The poet nodded his big head in a sympathetic, rhythmic way as this was explained to him, then told him that there are two kinds of poems. There is the kind you write; there is the kind you talk about in bars. Both kinds have value and both are poems; but it's fatal to confuse them.
In the Seventh Saint, many years later, it had struck him that the difference between himself and Shakespeare wasn't talent - not especially - but nerve. The capacity not to be frightened by his largest and most potent conceptions, to simply (simply!) sit down and execute them. The dreadful lassitude he felt when something really large and multifarious came suddenly clear to him, something Lear-sized yet sonnet-precise. If only they didn't rush on him whole, all at once, massive and perfect, leaving him frightened and nerveless at the prospect of articulating them word by scene by page. He would try to believe they were of the kind told in bars, not the kind to be written, though there was no way to be sure of this except to attempt the writing; he would raise a finger (the novelist in the bar mirror raising the obverse finger) and push forward his change. Wailing like a neglected ghost, the vast notion would beat its wings into the void.

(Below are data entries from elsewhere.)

(** * DrawMeATree: the trace parser and the tree builder of [draw.py]

    A shallow embedding of the functions of [draw.py] that turn the text of
    a WinDbg [wt] trace into a call tree, with the properties its
    specification states about them.

    - Python integers are [Z]; text is [string], a character being a code
      point below 256.
    - An [anytree] node is a mutable object with a name, a parent link and
      an ordered list of children.  The objects live in a store (a list
      indexed by allocation order), a reference is an index into it, and
      Python's [None] is [None].
    - A raised exception is the [Raise] case of [result]; a function that
      mutates the store takes it and returns the new one. *)

From Stdlib Require Import ZArith Lia Ascii String.
From stdpp Require Import base option list strings.

Local Open Scope Z_scope.
Local Set Warnings "-register-all".

(** ** Exceptions and results *)

(** The messages of the [ValueError]s: those [draw.py] raises, with the
    values their f-strings interpolate, in the order of interpolation, and
    those of the built-ins it calls, [int] and [list.index]. *)
Inductive message :=
  | CouldntAddEntry (lvl : Z) (function : string) (index : Z) (node_name : string)
  | CouldntRetrieveAttribute (module_node : string)
  | CouldntParseInputFile
  | InvalidLiteral (text : string)
  | NotInList (x : string).

Inductive exn :=
  | ValueError (msg : message)
  | AttributeError          (* an attribute of [None] was read *)
  | IndexError              (* a list was indexed past its end *)
  | DanglingReference.      (* a reference outside the store: no Python
                               program state has one *)

Inductive result (A : Type) :=
  | Ok (a : A)
  | Raise (e : exn).
Arguments Ok {A} a.
Arguments Raise {A} e.

#[global] Instance result_ret : MRet result := λ A a, Ok a.
#[global] Instance result_fmap : FMap result := λ A B f m,
  match m with
  | Ok a => Ok (f a)
  | Raise e => Raise e
  end.
#[global] Instance result_bind : MBind result := λ A B f m,
  match m with
  | Ok a => f a
  | Raise e => Raise e
  end.

(** [for x in xs: st = body st x], stopping at the first exception. *)
Fixpoint for_each {St X : Type} (body : St → X → result St) (st : St) (xs : list X)
  : result St :=
  match xs with
  | [] => Ok st
  | x :: rest => st' ← body st x; for_each body st' rest
  end.

(** ** The store of [anytree] nodes *)

(** A reference to a node: its index in the store. *)
Abbreviation ref := nat (only parsing).

Record Node := mkNode {
  name : string;
  parent : option ref;
  children : list ref;
}.

Abbreviation heap := (list Node).

Definition add_child (c : ref) (n : Node) : Node :=
  mkNode (name n) (parent n) (children n ++ [c]).

(** [Node(function, parent=p)]: allocates the node and, when [p] is a node,
    appends the new node to the children of [p]. *)
Definition new_Node (h : heap) (function : string) (p : option ref) : heap * ref :=
  let id := length h in
  let h' := match p with
            | Some q => alter (add_child id) q h
            | None => h
            end in
  (h' ++ [mkNode function p []], id).
Arguments new_Node : simpl never.

(** [node.parent] and [node.name]; on [None] Python raises AttributeError. *)
Definition get_parent (h : heap) (node : option ref) : result (option ref) :=
  match node with
  | None => Raise AttributeError
  | Some c => match h !! c with
              | Some n => Ok (parent n)
              | None => Raise DanglingReference
              end
  end.

Definition get_name (h : heap) (node : option ref) : result string :=
  match node with
  | None => Raise AttributeError
  | Some c => match h !! c with
              | Some n => Ok (name n)
              | None => Raise DanglingReference
              end
  end.

(** [for i in range(k): curr_node = curr_node.parent] *)
Fixpoint walk_up (k : nat) (h : heap) (curr_node : option ref) : result (option ref) :=
  match k with
  | O => Ok curr_node
  | S k' => p ← get_parent h curr_node; walk_up k' h p
  end.

(** ** [adding_to_tree] *)

Definition adding_to_tree (h : heap) (tree curr_node : option ref)
    (curr_lvl index : Z) (function : string)
  : result (heap * option ref * option ref * Z) :=
  if index =? 0 then
    match tree with
    | None =>
        let '(h', n) := new_Node h function None in
        Ok (h', Some n, Some n, 0)
    | Some _ => Ok (h, tree, curr_node, curr_lvl)
    end
  else if index =? curr_lvl + 1 then
    let '(h', n) := new_Node h function curr_node in
    Ok (h', tree, Some n, curr_lvl + 1)
  else if index <? curr_lvl then
    c ← walk_up (Z.to_nat (curr_lvl - index)) h curr_node;
    Ok (h, tree, c, index)
  else if index =? curr_lvl then
    p ← get_parent h curr_node;
    let '(h', n) := new_Node h function p in
    Ok (h', tree, Some n, curr_lvl)
  else
    nm ← get_name h curr_node;
    Raise (ValueError (CouldntAddEntry curr_lvl function index nm)).

(** ** [generate_tree] *)

(** [s.find(sub)]: the least index at which [sub] occurs in [s], or -1. *)
Fixpoint find_from (i : Z) (s sub : string) : Z :=
  if String.prefix sub s then i
  else match s with
       | EmptyString => -1
       | String _ s' => find_from (i + 1) s' sub
       end.

Definition find (s sub : string) : Z := find_from 0 s sub.

Definition entry := (Z * string)%type.

(** The variables of the loop of [generate_tree], with the store. *)
Record frame := mkFrame {
  store : heap;
  tree : option ref;
  curr_node : option ref;
  curr_lvl : Z;
  next_index : option Z;
}.

Definition initial : frame := mkFrame [] None None 0 None.

(** [next_index is not None and index > next_index] *)
Definition child_of_filtered (next_index : option Z) (index : Z) : bool :=
  match next_index with
  | Some ni => ni <? index
  | None => false
  end.

(** The inner [for individual_filter in filters_list] loop: true when it
    leaves [is_valid_node] False. *)
Definition filtered_out (filters_list : list string) (function : string) : bool :=
  existsb (λ individual_filter, negb (find function individual_filter =? -1))
          filters_list.

Definition add_entry (st : frame) (index : Z) (function : string) : result frame :=
  '(h, t, c, l) ← adding_to_tree (store st) (tree st) (curr_node st) (curr_lvl st)
                                 index function;
  Ok (mkFrame h t c l (next_index st)).

Definition with_next_index (st : frame) (ni : option Z) : frame :=
  mkFrame (store st) (tree st) (curr_node st) (curr_lvl st) ni.

Definition loop_body (filters_list : option (list string)) (st : frame) (e : entry)
  : result frame :=
  let index := e.1 in
  let function := e.2 in
  match filters_list with
  | Some fl =>
      if child_of_filtered (next_index st) index then Ok st
      else if filtered_out fl function then Ok (with_next_index st (Some index))
      else add_entry (with_next_index st None) index function
  | None => add_entry st index function
  end.

Definition run (filters_list : option (list string)) (st : frame) (data : list entry)
  : result frame :=
  for_each (loop_body filters_list) st data.

(** The returned [tree], with the store its nodes live in. *)
Definition generate_tree (data : list entry) (filters_list : option (list string))
  : result (heap * option ref) :=
  st ← run filters_list initial data;
  Ok (store st, tree st).

(** ** Reading a tree off the store *)

(** The tree below a node, as a value: its label and the trees below its
    children, in order. *)
Inductive rose := Rose (label : string) (kids : list rose).

Fixpoint preorder (t : rose) : list string :=
  match t with
  | Rose l ks => l :: flat_map preorder ks
  end.

(** [to_rose fuel h id] follows the [children] lists from [id], at most
    [fuel] levels deep. *)
Fixpoint to_rose (fuel : nat) (h : heap) (id : ref) : option rose :=
  match fuel with
  | O => None
  | S fuel' =>
      n ← h !! id;
      ks ← mapM (to_rose fuel' h) (children n);
      Some (Rose (name n) ks)
  end.

(** A tree of a store with [k] nodes is at most [k] levels deep. *)
Definition tree_view (h : heap) (root : ref) : option rose :=
  to_rose (length h) h root.

(** What [generate_tree] returned, as a value: [None] when it returned
    [None] (no root was ever created). *)
Definition view (r : heap * option ref) : option rose :=
  match r.2 with
  | Some root => tree_view r.1 root
  | None => None
  end.

(** The labels of the nodes of the returned tree, in pre-order. *)
Definition tree_labels (r : heap * option ref) : list string :=
  match view r with
  | Some t => preorder t
  | None => []
  end.

(** ** Strings, as Python's [str] methods treat them *)

Definition code (c : ascii) : N := N_of_ascii c.

(** The characters [str.split()] splits on, among the code points below
    256: tab to carriage return, the four separators 28 to 31, the space,
    NEL and the no-break space. *)
Definition is_space (c : ascii) : bool :=
  ((9 <=? code c) && (code c <=? 13) || (28 <=? code c) && (code c <=? 32)
   || (code c =? 133) || (code c =? 160))%N.

(** [line.split()]: the maximal runs of characters that are not spaces;
    [cur] is the run being read. *)
Fixpoint split_from (cur : string) (s : string) : list string :=
  match s with
  | EmptyString => if String.eqb cur "" then [] else [cur]
  | String c s' =>
      if is_space c then
        if String.eqb cur "" then split_from "" s' else cur :: split_from "" s'
      else split_from (cur +:+ String c "") s'
  end.

Definition split (s : string) : list string := split_from "" s.

(** [s.replace(old, "")] for a one-character [old]. *)
Fixpoint remove_char (old : ascii) (s : string) : string :=
  match s with
  | EmptyString => EmptyString
  | String c s' =>
      if Ascii.eqb c old then remove_char old s' else String c (remove_char old s')
  end.

(** [s.split(sep)[0]] for a one-character [sep]: the text before the first
    [sep], all of [s] when it has none. *)
Fixpoint before_first (sep : ascii) (s : string) : string :=
  match s with
  | EmptyString => EmptyString
  | String c s' => if Ascii.eqb c sep then EmptyString else String c (before_first sep s')
  end.

Definition is_digit (c : ascii) : bool := ((48 <=? code c) && (code c <=? 57))%N.
Definition digit_value (c : ascii) : Z := Z.of_N (code c) - 48.

(** The digits of an integer literal after its first digit: digits, each
    of which one underscore may precede. *)
Fixpoint int_digits (acc : Z) (s : string) : option Z :=
  match s with
  | EmptyString => Some acc
  | String c s' =>
      if is_digit c then int_digits (10 * acc + digit_value c) s'
      else if Ascii.eqb c "_" then
        match s' with
        | String d s'' =>
            if is_digit d then int_digits (10 * acc + digit_value d) s'' else None
        | EmptyString => None
        end
      else None
  end.

Definition int_unsigned (s : string) : option Z :=
  match s with
  | String c s' => if is_digit c then int_digits (digit_value c) s' else None
  | EmptyString => None
  end.

(** [int(s)] for a text without spaces: an optional sign and a decimal
    literal; anything else raises ValueError. *)
Definition int (s : string) : result Z :=
  let r := match s with
           | String "-" s' => Z.opp <$> int_unsigned s'
           | String "+" s' => int_unsigned s'
           | _ => int_unsigned s
           end in
  match r with
  | Some z => Ok z
  | None => Raise (ValueError (InvalidLiteral s))
  end.

(** [xs[i]] *)
Definition item {X : Type} (xs : list X) (i : nat) : result X :=
  match xs !! i with
  | Some x => Ok x
  | None => Raise IndexError
  end.

(** ** The module list and the node attributes *)

(** [adding_to_module_list], on the global [MODULES_LIST]. *)
Definition adding_to_module_list (MODULES_LIST : list string) (function_module : string)
  : list string :=
  let module_node := before_first "!" function_module in
  if String.eqb module_node "" then MODULES_LIST
  else if existsb (String.eqb module_node) MODULES_LIST then MODULES_LIST
  else MODULES_LIST ++ [module_node].

Definition colors : list string :=
  ["lightblue"; "thistle"; "wheat"; "darkseagreen"; "darksalmon"; "papayawhip";
   "rosybrown"; "lightcoral"; "tan"; "cadetblue"; "plum"]%string.

(** [xs.index(x)] *)
Fixpoint list_index (x : string) (xs : list string) : result nat :=
  match xs with
  | [] => Raise (ValueError (NotInList x))
  | y :: rest => if String.eqb y x then Ok O else S <$> list_index x rest
  end.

Sometimes it would pursue him for days and years as he fled desperately. Sometimes he would turn to face it, and do battle. Once, twice, he had been victorious, objectively at least. Out of an immense concatenation of feeling, thought, word, transcendent meaning had come his first novel, a slim, pageant of a book, tombstone for his slain conception. A publisher had taken it, gingerly; had slipped it quietly into the deep pool of spring releases, where it sank without a ripple, and where he supposes it lies still, its calm Bodoni gone long since green. A second, just as slim but more lurid, nightmarish even, about imaginary murders in an imaginary exotic locale, had been sold for a movie, though the movie had never been made. He felt guilt for the producer's failure (which perhaps the producer didn't feel), having known the book could not be filmed; he had made a large sum, enough to finance years of this kind of thing, on a book whose first printing was largely returned.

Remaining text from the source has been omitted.